What will become of the World Bank if Trump prevails, asks ALEX BRUMMER

THE spacious headquarters of the World Bank and the International Monetary Fund (IMF) are separated from the White House by just a few city blocks.

Yet, eighty years after these institutions were established, there is often tension in the relationship between the US and the two institutions established in Bretton Woods in 1944.

The US largely ignores the Fund’s advice on economic policy.

This week’s guidance on cutting borrowing and debt to create fiscal buffers for future shocks is being ignored by both US presidential candidates Kamala Harris and Donald Trump.

Support: Treasury Secretary Janet Yellen praised Ajay Banga’s stewardship of the World Bank — but how useful would that prove under a Trump presidency?

Both are likely to rely on the resilience of US productivity and demand for the dollar to see them through.

Technically, the World Bank is the baby of the US. It is a long tradition that the US chooses the president of the World Bank and the Europeans choose the director of the IMF.

The choice of the president of the World Bank is deeply political. None more so than in 2023 when David Malpass, a Trump pick, resigned after a fabricated row over alleged disparaging comments about climate change.

His successor, former credit card maestro Ajay Banga, a Biden appointee, has done a remarkable job keeping the US on board.

Normally, when US officials choose to make public appearances at the IMF, it is before or after a meeting of the G7 Western finance ministers.

So it was a rare moment to see Treasury Secretary Janet Yellen, almost certainly in her final months in the role, appear for the great and good of the developing world – in the lofty splendor of the atrium of the World Bank headquarters – to to express effusive praise. on Banga’s stewardship and advocating for development, climate change and reducing debt dependence on poorer countries.

It is unclear how useful Yellen’s support will be for the Bank’s work if Donald Trump were to prevail in the upcoming US presidential election.

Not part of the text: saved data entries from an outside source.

Definition readyState (socket : Socket) (h : Hook) : ReadyState :=
  nth socket (sockets h) CLOSED.

Fixpoint replace (socket : Socket) (r : ReadyState) (l : list ReadyState)
    : list ReadyState :=
  match l, socket with
  | [], _ => []
  | _ :: rest, O => r :: rest
  | x :: rest, S n => x :: replace n r rest
  end.

Definition setReadyState (socket : Socket) (r : ReadyState) (h : Hook) : Hook :=
  setSockets (replace socket r (sockets h)) h.

(** [socket.close()]: a socket that is connecting or open starts closing. *)
Definition close (socket : Socket) (h : Hook) : Hook :=
  match readyState socket h with
  | CONNECTING | OPEN => setReadyState socket CLOSING h
  | _ => h
  end.

Definition sendMessage (message : ClientSocketMessage) (h : Hook) : Hook :=
  match wsRef h with
  | Some socket =>
      if isOpen (readyState socket h) then socketSend (socket, message) h else h
  | None => h
  end.

(** [new WebSocket(socketUrl)] and what follows it in [openSocket]. *)
Definition newSocket (h : Hook) : Hook :=
  let socket := length (sockets h) in
  setConnectionState App.connecting
    (setWsRef (Some socket) (setSockets (sockets h ++ [CONNECTING]) h)).

Definition openSocket (h : Hook) : Hook :=
  match wsRef h with
  | Some socket =>
      if isOpen (readyState socket h) || isConnecting (readyState socket h)
      then h else newSocket h
  | None => newSocket h
  end.

Definition startSession (systemInstruction : jsstring) (h : Hook) : Hook :=
  let h := setPendingInstructionRef systemInstruction h in
  let h := setHasActiveSessionRef false h in
  match wsRef h with
  | Some socket =>
      if isOpen (readyState socket h)
      then sendMessage (SessionConnect (Some systemInstruction)) h
      else openSocket h
  | None => openSocket h
  end.

Definition stopSession (h : Hook) : Hook :=
  let h := sendMessage SessionDisconnect h in
  let h := match wsRef h with
           | Some socket => setWsRef None (close socket h)
           | None => h
           end in
  setConnectionState App.disconnected (setHasActiveSessionRef false h).

Definition whenActive (message : ClientSocketMessage) (h : Hook) : Hook :=
  if negb (hasActiveSessionRef h) then h else sendMessage message h.

Definition sendTextTurn (text : jsstring) (turnComplete : option bool) (h : Hook) : Hook :=
  whenActive (TextTurn text (Some match turnComplete with
                                  | Some given => given
                                  | None => true
                                  end)) h.
Definition sendAudioChunk (data mimeType : jsstring) : Hook -> Hook :=
  whenActive (AudioChunk data mimeType).
Definition endAudioStream : Hook -> Hook := whenActive AudioEnd.
Definition sendVideoFrame (data mimeType : jsstring) : Hook -> Hook :=
  whenActive (VideoFrame data mimeType).
Definition sendActivityStart : Hook -> Hook := whenActive ActivityStart.
Definition sendActivityEnd : Hook -> Hook := whenActive ActivityEnd.

(** The handlers [openSocket] installs on a socket.  They read [wsRef], not
    the socket they are installed on. *)
Definition onopen (h : Hook) : Hook :=
  sendMessage (SessionConnect (Some (pendingInstructionRef h))) h.

(** [parsed] is the result of [JSON.parse], if it returns a message; the
    [onServerMessage] of the component is taken to return normally. *)
Definition onmessage (parsed : option ServerSocketMessage) (h : Hook) : Hook :=
  match parsed with
  | Some message =>
      let h :=
        match message with
        | SessionConnected _ =>
            setConnectionState App.connected (setHasActiveSessionRef true h)
        | SessionClosed _ =>
            let h := setConnectionState App.disconnected
                       (setHasActiveSessionRef false h) in
            match wsRef h with
            | Some socket => if isOpen (readyState socket h) then close socket h else h
            | None => h
            end
        | _ => h
        end in
      onServerMessage message h
  | None =>
      onServerMessage (LiveError (str "Failed to parse websocket server message.")) h
  end.

Definition onerror (h : Hook) : Hook :=
  onServerMessage (LiveError (str "WebSocket error while communicating with server.")) h.

Definition onclose (h : Hook) : Hook :=
  setWsRef None (setConnectionState App.disconnected (setHasActiveSessionRef false h)).

(** The cleanup of the effect. *)
Definition unmount (h : Hook) : Hook :=
  let h := match wsRef h with
           | Some socket => close socket h
           | None => h
           end in
  setHasActiveSessionRef false h.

She made it clear that it is no longer acceptable for relatively prosperous countries like India to receive loans from the World Bank

The Republican candidate is known to be skeptical of all multilateral institutions and the Right-wing Heritage Foundation thought police are advocating at least a 50% cut in US funding.

Still, the Bank avoided attack under Trump’s previous occupation of the Oval Office and even managed to secure new financing for the International Development Association (IDA), which provides concessional aid to poor countries, largely thanks to strong interest from first daughter Ivanka Trump.

World Bank leaders traditionally impress with their anti-poverty rhetoric and pitch.

Former President the late James Wolfensohn made his mark by working with Gordon Brown on debt cancellation. He was also the first president of the Bank to recognize that corruption was an endemic problem in developing countries.

Banga, who works closely with Yellen, has his own very different agenda. He is working on efficiency and trying to reduce lead times for banking programs from an excessively long 19 months to an average of 12 months.

The other breakthrough is to leverage the Bank’s triple ‘A’ rating more widely by involving the private sector.

In her speech, Yellen made much of how Biden’s pick for president better leveraged private sector resources, freeing up some $200 billion in new borrowing capacity over the next decade, plus $60 billion from other sources.

She also made clear that it is no longer acceptable for relatively prosperous countries like India, which has displaced China as the engine of global growth, to receive World Bank loans.

Future relations with China and India should focus exclusively on ‘technical assistance’, for example to better achieve climate change objectives.

At the annual meeting of the IMF and the World Bank, the Bank often seems like a second-class citizen.

The lack of presence is not helped by Banga’s reluctance to engage directly with the media.

He avoids the live press conference, once a centerpiece of meetings, preferring to organize events for member states at the Bank’s headquarters.

Yellen has done her best to support the Bank’s mission. But how durable the bond will prove will largely depend on the outcome of the presidential election.